The records that follow are to be repeated without alteration.

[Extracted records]
☆ ☆ ☆ ☆ ☆ ☆ ☆

(** * 1457-solver: the checksum-equation solvers of [PCHealSearcher.py]
      and [1457_solver.py]

    Python integers are unbounded, so every value is a [Z]; the 16-bit
    wrap-around is written by the code itself with [&] masks, which are
    kept as [Z.land].  Python's [//] and [%] are floor division and the
    remainder that takes the divisor's sign: [Z.div] and [Z.modulo].
    [set[int]] is a [gset Z].  A [dict] whose iteration order is observed
    ([round_1], [round_1_map]) is an insertion-ordered association list;
    a [dict] that is only looked up and extended ([move_pps], [round_2],
    [round_2_to_round_1]) is a [gmap]. *)

From Stdlib Require Import ZArith Lia String Ascii.
From stdpp Require Import base option list gmap sets sorting.

Local Open Scope Z_scope.

(** ** Python runtime pieces shared by both scripts *)

Module Py.

(** Exceptions the modelled code raises. *)
Inductive exn : Type :=
| KeyError (key : Z)
| ValueError (msg : string) (arg : Z).

(** Outcome of a call: a value, a raised exception, or [Fuel] when the
    model of a [while] loop was given too few iterations. *)
Inductive res (A : Type) : Type :=
| Ret (x : A)
| Raise (e : exn)
| Fuel.
Arguments Ret {A} x.
Arguments Raise {A} e.
Arguments Fuel {A}.

Definition bind {A B : Type} (m : res A) (k : A -> res B) : res B :=
  match m with
  | Ret x => k x
  | Raise e => Raise e
  | Fuel => Fuel
  end.

(** [for x in l: st = body(st, x)] where the body may raise. *)
Fixpoint for_each {S B : Type} (body : S -> B -> res S) (l : list B) (st : S) : res S :=
  match l with
  | [] => Ret st
  | x :: l' => bind (body st x) (for_each body l')
  end.

(** [d[k]] on a [dict[int, V]]: raises [KeyError(k)] on a miss. *)
Definition getitem {V : Type} (d : gmap Z V) (k : Z) : res V :=
  match d !! k with
  | Some v => Ret v
  | None => Raise (KeyError k)
  end.

(** [range(start, stop, step)] for a positive [step]. *)
Definition range (start stop step : Z) : list Z :=
  (fun i => start + step * i) <$> seqZ 0 ((stop - start + step - 1) / step).

(** [sorted(s)] of a set of integers. *)
Definition sorted (s : gset Z) : list Z := merge_sort Z.le (elements s).

(** Insertion-ordered dictionaries with integer keys. *)
Section odict.
Context {V : Type}.

Fixpoint od_get (k : Z) (d : list (Z * V)) : option V :=
  match d with
  | [] => None
  | (k', v) :: d' => if decide (k' = k) then Some v else od_get k d'
  end.

(** [k in d] *)
Definition od_mem (k : Z) (d : list (Z * V)) : bool :=
  match od_get k d with Some _ => true | None => false end.

(** [d[k] = v]: an existing key keeps its position, a new key goes
    last. *)
Fixpoint od_set (k : Z) (v : V) (d : list (Z * V)) : list (Z * V) :=
  match d with
  | [] => [(k, v)]
  | (k', v') :: d' =>
      if decide (k' = k) then (k, v) :: d' else (k', v') :: od_set k v d'
  end.
End odict.

End Py.

Import Py.

#[global] Instance res_ret : MRet res := @Ret.
#[global] Instance res_bind : MBind res := fun A B k m => bind m k.

(** ** PCHealSearcher.py *)

Module PCHealSearcher.

(** [calc_move_pp] *)
Definition calc_move_pp (base_pp pp_ups : Z) : Z :=
  (base_pp + ((base_pp / 5) * pp_ups)) mod 256.

Definition MAX_CHECKSUM : Z := 0xFFFF * 24.

(** Body of the inner [for checksum in range(...)] of [get_round_1]. *)
Definition probe_checksum (key_highs : gset Z) (key_low : Z)
    (round_1 : list (Z * list Z)) (checksum : Z) : list (Z * list Z) :=
  let key_high := (checksum - (key_low * 12)) / 12 in
  if decide (key_high ∈ key_highs) then
    let round_1 :=
      if od_mem key_low round_1 then round_1 else od_set key_low [] round_1 in
    od_set key_low (default [] (od_get key_low round_1) ++ [key_high]) round_1
  else round_1.

(** [get_round_1] *)
Definition get_round_1 (key_lows key_highs : gset Z) : list (Z * list Z) :=
  fold_left
    (fun round_1 key_low =>
       fold_left (probe_checksum key_highs key_low)
                 (range 0 MAX_CHECKSUM (Z.shiftl 3 16)) round_1)
    (sorted key_lows) [].

(** The left-hand side both tests of the bit loop evaluate:
    [11 * solution + (pps_high ^ solution)]. *)
Definition equation (pps_high solution : Z) : Z :=
  11 * solution + Z.lxor pps_high solution.

(** Body of [for solution in solutions] (lines 91-98). *)
Definition expand_solution (pps_high a one_hot mask : Z)
    (new_solutions : list Z) (solution : Z) : list Z :=
  let new_solutions :=
    if decide (Z.land (equation pps_high solution) mask = Z.land a mask)
    then new_solutions ++ [solution] else new_solutions in
  let solution := Z.lor solution one_hot in
  if decide (Z.land (equation pps_high solution) mask = Z.land a mask)
  then new_solutions ++ [solution] else new_solutions.

(** One pass of the [while] body: the next value of [solutions]. *)
Definition expand_round (pps_high a one_hot mask : Z) (solutions : list Z) : list Z :=
  fold_left (expand_solution pps_high a one_hot mask) solutions [].

(** [while one_hot < (1 << 16)] (lines 89-102). *)
Fixpoint expand_loop (fuel : nat) (pps_high a : Z)
    (solutions : list Z) (one_hot mask : Z) : res (list Z) :=
  match fuel with
  | O => Fuel
  | S fuel' =>
      if decide (one_hot < Z.shiftl 1 16) then
        expand_loop fuel' pps_high a
          (expand_round pps_high a one_hot mask solutions)
          (Z.shiftl one_hot 1) (Z.lor (Z.shiftl mask 1) 1)
      else Ret solutions
  end.

(** Iterations granted to the bit loop: 16 passes and the exit test. *)
Definition loop_fuel : nat := 17.

(** Lines 83-102: the solver started from [solutions = [0]],
    [one_hot = 1], [mask = 1]. *)
Definition solve_bits (pps_high a : Z) : res (list Z) :=
  expand_loop loop_fuel pps_high a [0] 1 1.

(** The same loop with a counter of evaluations of [equation]: each
    solution carried into a pass is tested twice. *)
Fixpoint expand_loop_count (fuel : nat) (pps_high a : Z)
    (solutions : list Z) (one_hot mask : Z) (evals : nat) : res (list Z * nat) :=
  match fuel with
  | O => Fuel
  | S fuel' =>
      if decide (one_hot < Z.shiftl 1 16) then
        expand_loop_count fuel' pps_high a
          (expand_round pps_high a one_hot mask solutions)
          (Z.shiftl one_hot 1) (Z.lor (Z.shiftl mask 1) 1)
          (evals + 2 * length solutions)%nat
      else Ret (solutions, evals)
  end.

☆ ☆ ☆ ☆ ☆ ☆ ☆

§ **RESULT OF THE TASK**
(** * 1457-solver: the checksum-equation solvers of [PCHealSearcher.py]
      and [1457_solver.py]

    Python integers are unbounded, so every value is a [Z]; the 16-bit
    wrap-around is written by the code itself with [&] masks, which are
    kept as [Z.land].  Python's [//] and [%] are floor division and the
    remainder that takes the divisor's sign: [Z.div] and [Z.modulo].
    [set[int]] is a [gset Z].  A [dict] whose iteration order is observed
    ([round_1], [round_1_map]) is an insertion-ordered association list;
    a [dict] that is only looked up and extended ([move_pps], [round_2],
    [round_2_to_round_1]) is a [gmap]. *)

From Stdlib Require Import ZArith Lia String Ascii.
From stdpp Require Import base option list gmap sets sorting.

Local Open Scope Z_scope.

(** ** Python runtime pieces shared by both scripts *)

Module Py.

(** Exceptions the modelled code raises. *)
Inductive exn : Type :=
| KeyError (key : Z)
| ValueError (msg : string) (arg : Z).

(** Outcome of a call: a value, a raised exception, or [Fuel] when the
    model of a [while] loop was given too few iterations. *)
Inductive res (A : Type) : Type :=
| Ret (x : A)
| Raise (e : exn)
| Fuel.
Arguments Ret {A} x.
Arguments Raise {A} e.
Arguments Fuel {A}.

Definition bind {A B : Type} (m : res A) (k : A -> res B) : res B :=
  match m with
  | Ret x => k x
  | Raise e => Raise e
  | Fuel => Fuel
  end.

(** [for x in l: st = body(st, x)] where the body may raise. *)
Fixpoint for_each {S B : Type} (body : S -> B -> res S) (l : list B) (st : S) : res S :=
  match l with
  | [] => Ret st
  | x :: l' => bind (body st x) (for_each body l')
  end.

(** [d[k]] on a [dict[int, V]]: raises [KeyError(k)] on a miss. *)
Definition getitem {V : Type} (d : gmap Z V) (k : Z) : res V :=
  match d !! k with
  | Some v => Ret v
  | None => Raise (KeyError k)
  end.

(** [range(start, stop, step)] for a positive [step]. *)
Definition range (start stop step : Z) : list Z :=
  (fun i => start + step * i) <$> seqZ 0 ((stop - start + step - 1) / step).

(** [sorted(s)] of a set of integers. *)
Definition sorted (s : gset Z) : list Z := merge_sort Z.le (elements s).

(** Insertion-ordered dictionaries with integer keys. *)
Section odict.
Context {V : Type}.

Fixpoint od_get (k : Z) (d : list (Z * V)) : option V :=
  match d with
  | [] => None
  | (k', v) :: d' => if decide (k' = k) then Some v else od_get k d'
  end.

(** [k in d] *)
Definition od_mem (k : Z) (d : list (Z * V)) : bool :=
  match od_get k d with Some _ => true | None => false end.

(** [d[k] = v]: an existing key keeps its position, a new key goes
    last. *)
Fixpoint od_set (k : Z) (v : V) (d : list (Z * V)) : list (Z * V) :=
  match d with
  | [] => [(k, v)]
  | (k', v') :: d' =>
      if decide (k' = k) then (k, v) :: d' else (k', v') :: od_set k v d'
  end.
End odict.

End Py.

Import Py.

#[global] Instance res_ret : MRet res := @Ret.
#[global] Instance res_bind : MBind res := fun A B k m => bind m k.

(** ** PCHealSearcher.py *)

Module PCHealSearcher.

(** [calc_move_pp] *)
Definition calc_move_pp (base_pp pp_ups : Z) : Z :=
  (base_pp + ((base_pp / 5) * pp_ups)) mod 256.

Definition MAX_CHECKSUM : Z := 0xFFFF * 24.

(** Body of the inner [for checksum in range(...)] of [get_round_1]. *)
Definition probe_checksum (key_highs : gset Z) (key_low : Z)
    (round_1 : list (Z * list Z)) (checksum : Z) : list (Z * list Z) :=
  let key_high := (checksum - (key_low * 12)) / 12 in
  if decide (key_high ∈ key_highs) then
    let round_1 :=
      if od_mem key_low round_1 then round_1 else od_set key_low [] round_1 in
    od_set key_low (default [] (od_get key_low round_1) ++ [key_high]) round_1
  else round_1.

(** [get_round_1] *)
Definition get_round_1 (key_lows key_highs : gset Z) : list (Z * list Z) :=
  fold_left
    (fun round_1 key_low =>
       fold_left (probe_checksum key_highs key_low)
                 (range 0 MAX_CHECKSUM (Z.shiftl 3 16)) round_1)
    (sorted key_lows) [].

(** The left-hand side both tests of the bit loop evaluate:
    [11 * solution + (pps_high ^ solution)]. *)
Definition equation (pps_high solution : Z) : Z :=
  11 * solution + Z.lxor pps_high solution.

(** Body of [for solution in solutions] (lines 91-98). *)
Definition expand_solution (pps_high a one_hot mask : Z)
    (new_solutions : list Z) (solution : Z) : list Z :=
  let new_solutions :=
    if decide (Z.land (equation pps_high solution) mask = Z.land a mask)
    then new_solutions ++ [solution] else new_solutions in
  let solution := Z.lor solution one_hot in
  if decide (Z.land (equation pps_high solution) mask = Z.land a mask)
  then new_solutions ++ [solution] else new_solutions.

(** One pass of the [while] body: the next value of [solutions]. *)
Definition expand_round (pps_high a one_hot mask : Z) (solutions : list Z) : list Z :=
  fold_left (expand_solution pps_high a one_hot mask) solutions [].

(** [while one_hot < (1 << 16)] (lines 89-102). *)
Fixpoint expand_loop (fuel : nat) (pps_high a : Z)
    (solutions : list Z) (one_hot mask : Z) : res (list Z) :=
  match fuel with
  | O => Fuel
  | S fuel' =>
      if decide (one_hot < Z.shiftl 1 16) then
        expand_loop fuel' pps_high a
          (expand_round pps_high a one_hot mask solutions)
          (Z.shiftl one_hot 1) (Z.lor (Z.shiftl mask 1) 1)
      else Ret solutions
  end.

(** Iterations granted to the bit loop: 16 passes and the exit test. *)
Definition loop_fuel : nat := 17.

(** Lines 83-102: the solver started from [solutions = [0]],
    [one_hot = 1], [mask = 1]. *)
Definition solve_bits (pps_high a : Z) : res (list Z) :=
  expand_loop loop_fuel pps_high a [0] 1 1.

(** The same loop with a counter of evaluations of [equation]: each
    solution carried into a pass is tested twice. *)
Fixpoint expand_loop_count (fuel : nat) (pps_high a : Z)
    (solutions : list Z) (one_hot mask : Z) (evals : nat) : res (list Z * nat) :=
  match fuel with
  | O => Fuel
  | S fuel' =>
      if decide (one_hot < Z.shiftl 1 16) then
        expand_loop_count fuel' pps_high a
          (expand_round pps_high a one_hot mask solutions)
          (Z.shiftl one_hot 1) (Z.lor (Z.shiftl mask 1) 1)
          (evals + 2 * length solutions)%nat
      else Ret (solutions, evals)
  end.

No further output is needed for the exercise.